• **Problem requirements**: In the listing that follows, the lines starting at the one containing "eexists _, id1, id2, dns1, dns2, _." and ending at the one containing "(** * Concrete runs *)" are to be returned exactly, both boundary lines included, and no others.

• **Supplied records**:
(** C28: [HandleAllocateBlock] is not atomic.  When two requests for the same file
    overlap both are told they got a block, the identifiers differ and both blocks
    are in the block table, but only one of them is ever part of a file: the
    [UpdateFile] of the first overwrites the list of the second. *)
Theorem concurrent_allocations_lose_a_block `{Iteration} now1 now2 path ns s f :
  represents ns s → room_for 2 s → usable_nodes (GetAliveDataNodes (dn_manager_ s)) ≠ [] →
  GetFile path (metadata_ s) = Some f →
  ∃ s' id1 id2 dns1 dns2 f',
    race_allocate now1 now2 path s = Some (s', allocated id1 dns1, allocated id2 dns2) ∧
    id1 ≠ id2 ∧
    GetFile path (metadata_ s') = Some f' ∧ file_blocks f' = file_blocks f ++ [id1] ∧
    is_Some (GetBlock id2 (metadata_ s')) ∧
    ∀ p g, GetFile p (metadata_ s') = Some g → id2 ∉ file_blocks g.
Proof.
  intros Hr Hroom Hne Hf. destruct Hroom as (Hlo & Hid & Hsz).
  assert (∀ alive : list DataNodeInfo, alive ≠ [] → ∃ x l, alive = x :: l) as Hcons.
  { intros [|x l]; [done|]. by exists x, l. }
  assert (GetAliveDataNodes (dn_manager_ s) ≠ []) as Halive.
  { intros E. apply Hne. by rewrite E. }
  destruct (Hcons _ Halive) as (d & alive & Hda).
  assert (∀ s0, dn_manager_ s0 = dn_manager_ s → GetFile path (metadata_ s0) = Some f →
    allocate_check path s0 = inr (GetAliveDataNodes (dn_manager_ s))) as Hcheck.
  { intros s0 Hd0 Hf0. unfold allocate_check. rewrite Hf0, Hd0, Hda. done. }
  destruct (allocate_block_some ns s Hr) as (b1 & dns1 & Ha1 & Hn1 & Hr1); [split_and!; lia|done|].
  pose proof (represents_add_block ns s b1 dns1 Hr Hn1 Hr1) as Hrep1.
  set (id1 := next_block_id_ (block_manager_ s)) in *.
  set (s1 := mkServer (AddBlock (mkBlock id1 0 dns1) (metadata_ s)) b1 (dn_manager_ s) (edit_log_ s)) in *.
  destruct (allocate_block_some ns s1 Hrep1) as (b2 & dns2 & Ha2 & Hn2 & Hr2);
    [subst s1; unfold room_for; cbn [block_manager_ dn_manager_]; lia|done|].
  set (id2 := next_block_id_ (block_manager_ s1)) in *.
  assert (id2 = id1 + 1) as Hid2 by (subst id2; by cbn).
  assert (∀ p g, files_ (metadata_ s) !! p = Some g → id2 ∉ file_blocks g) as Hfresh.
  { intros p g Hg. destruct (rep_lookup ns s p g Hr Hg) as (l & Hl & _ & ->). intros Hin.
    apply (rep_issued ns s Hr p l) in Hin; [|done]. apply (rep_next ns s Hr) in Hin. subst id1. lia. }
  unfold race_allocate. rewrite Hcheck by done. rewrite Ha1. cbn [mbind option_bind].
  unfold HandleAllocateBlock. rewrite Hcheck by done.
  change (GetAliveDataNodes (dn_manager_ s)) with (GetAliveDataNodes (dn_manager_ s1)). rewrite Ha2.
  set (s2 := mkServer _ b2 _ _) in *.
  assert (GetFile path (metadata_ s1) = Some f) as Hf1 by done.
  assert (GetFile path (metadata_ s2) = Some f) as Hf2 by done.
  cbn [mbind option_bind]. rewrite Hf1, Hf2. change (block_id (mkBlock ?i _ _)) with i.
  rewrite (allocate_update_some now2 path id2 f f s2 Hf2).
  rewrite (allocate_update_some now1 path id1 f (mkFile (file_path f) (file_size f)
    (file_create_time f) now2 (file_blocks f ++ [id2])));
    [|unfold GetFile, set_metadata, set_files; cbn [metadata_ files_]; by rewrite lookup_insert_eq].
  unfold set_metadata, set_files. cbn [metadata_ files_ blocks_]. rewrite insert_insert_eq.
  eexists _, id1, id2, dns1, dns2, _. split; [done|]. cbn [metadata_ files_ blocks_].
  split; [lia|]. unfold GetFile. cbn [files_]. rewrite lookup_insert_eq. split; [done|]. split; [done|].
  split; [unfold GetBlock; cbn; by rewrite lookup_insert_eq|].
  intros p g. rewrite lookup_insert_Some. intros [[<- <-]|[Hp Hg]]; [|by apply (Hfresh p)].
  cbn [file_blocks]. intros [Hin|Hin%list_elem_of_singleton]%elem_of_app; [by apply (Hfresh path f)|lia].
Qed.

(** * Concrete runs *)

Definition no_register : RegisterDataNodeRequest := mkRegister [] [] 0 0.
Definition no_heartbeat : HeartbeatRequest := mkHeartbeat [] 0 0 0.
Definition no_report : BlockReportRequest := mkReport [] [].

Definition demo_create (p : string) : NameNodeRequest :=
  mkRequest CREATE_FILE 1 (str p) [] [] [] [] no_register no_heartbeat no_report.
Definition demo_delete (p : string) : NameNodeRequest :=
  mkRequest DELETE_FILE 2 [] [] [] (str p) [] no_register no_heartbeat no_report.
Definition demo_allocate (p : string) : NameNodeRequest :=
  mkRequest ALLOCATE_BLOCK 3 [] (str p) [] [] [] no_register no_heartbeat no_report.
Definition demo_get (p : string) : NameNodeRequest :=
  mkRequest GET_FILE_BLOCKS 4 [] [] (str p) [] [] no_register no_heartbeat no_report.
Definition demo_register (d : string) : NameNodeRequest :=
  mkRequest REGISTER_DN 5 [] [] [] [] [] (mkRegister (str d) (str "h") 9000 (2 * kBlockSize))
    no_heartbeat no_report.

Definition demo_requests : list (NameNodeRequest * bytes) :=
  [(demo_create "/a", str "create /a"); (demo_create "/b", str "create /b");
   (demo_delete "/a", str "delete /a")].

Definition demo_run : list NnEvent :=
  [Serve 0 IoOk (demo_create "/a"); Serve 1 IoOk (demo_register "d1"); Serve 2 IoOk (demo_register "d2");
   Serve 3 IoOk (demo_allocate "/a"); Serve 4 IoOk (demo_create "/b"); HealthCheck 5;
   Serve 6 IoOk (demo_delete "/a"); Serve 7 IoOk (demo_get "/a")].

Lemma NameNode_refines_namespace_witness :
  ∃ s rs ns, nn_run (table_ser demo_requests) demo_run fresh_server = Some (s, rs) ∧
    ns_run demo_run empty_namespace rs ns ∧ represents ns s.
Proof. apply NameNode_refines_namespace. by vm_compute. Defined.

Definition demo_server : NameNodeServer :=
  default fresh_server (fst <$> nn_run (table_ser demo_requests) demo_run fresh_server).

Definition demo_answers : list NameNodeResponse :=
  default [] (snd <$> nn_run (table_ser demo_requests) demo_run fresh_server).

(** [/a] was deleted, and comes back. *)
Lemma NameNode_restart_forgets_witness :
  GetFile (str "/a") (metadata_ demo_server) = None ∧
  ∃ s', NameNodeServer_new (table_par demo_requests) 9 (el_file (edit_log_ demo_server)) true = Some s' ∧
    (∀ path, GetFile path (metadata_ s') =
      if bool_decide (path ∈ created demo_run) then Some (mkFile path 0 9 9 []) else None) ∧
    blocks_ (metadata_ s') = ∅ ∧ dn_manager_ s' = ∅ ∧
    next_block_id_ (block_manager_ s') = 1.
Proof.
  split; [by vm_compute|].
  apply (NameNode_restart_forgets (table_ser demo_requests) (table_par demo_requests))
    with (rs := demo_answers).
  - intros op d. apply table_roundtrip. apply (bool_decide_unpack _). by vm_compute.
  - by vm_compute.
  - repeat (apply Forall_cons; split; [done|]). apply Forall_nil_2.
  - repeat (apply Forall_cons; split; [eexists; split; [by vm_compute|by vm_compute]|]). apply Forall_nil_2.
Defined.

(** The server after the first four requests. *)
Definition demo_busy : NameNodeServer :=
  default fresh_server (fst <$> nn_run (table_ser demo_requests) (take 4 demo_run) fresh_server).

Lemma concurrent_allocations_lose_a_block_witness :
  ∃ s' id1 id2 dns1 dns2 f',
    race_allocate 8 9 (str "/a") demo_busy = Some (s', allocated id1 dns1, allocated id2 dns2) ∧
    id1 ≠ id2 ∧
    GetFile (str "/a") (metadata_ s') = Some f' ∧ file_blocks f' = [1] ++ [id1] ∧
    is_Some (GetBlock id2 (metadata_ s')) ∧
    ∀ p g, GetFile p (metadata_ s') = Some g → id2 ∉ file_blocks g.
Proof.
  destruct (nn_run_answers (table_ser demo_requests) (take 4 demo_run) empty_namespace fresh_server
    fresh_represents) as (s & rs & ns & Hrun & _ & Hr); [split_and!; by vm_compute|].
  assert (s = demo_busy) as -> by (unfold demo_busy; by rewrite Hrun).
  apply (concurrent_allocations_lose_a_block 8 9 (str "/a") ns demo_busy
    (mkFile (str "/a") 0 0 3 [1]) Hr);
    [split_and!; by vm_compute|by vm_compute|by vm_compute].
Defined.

• **Exercise answer**:
  eexists _, id1, id2, dns1, dns2, _. split; [done|]. cbn [metadata_ files_ blocks_].
  split; [lia|]. unfold GetFile. cbn [files_]. rewrite lookup_insert_eq. split; [done|]. split; [done|].
  split; [unfold GetBlock; cbn; by rewrite lookup_insert_eq|].
  intros p g. rewrite lookup_insert_Some. intros [[<- <-]|[Hp Hg]]; [|by apply (Hfresh p)].
  cbn [file_blocks]. intros [Hin|Hin%list_elem_of_singleton]%elem_of_app; [by apply (Hfresh path f)|lia].
Qed.

(** * Concrete runs *)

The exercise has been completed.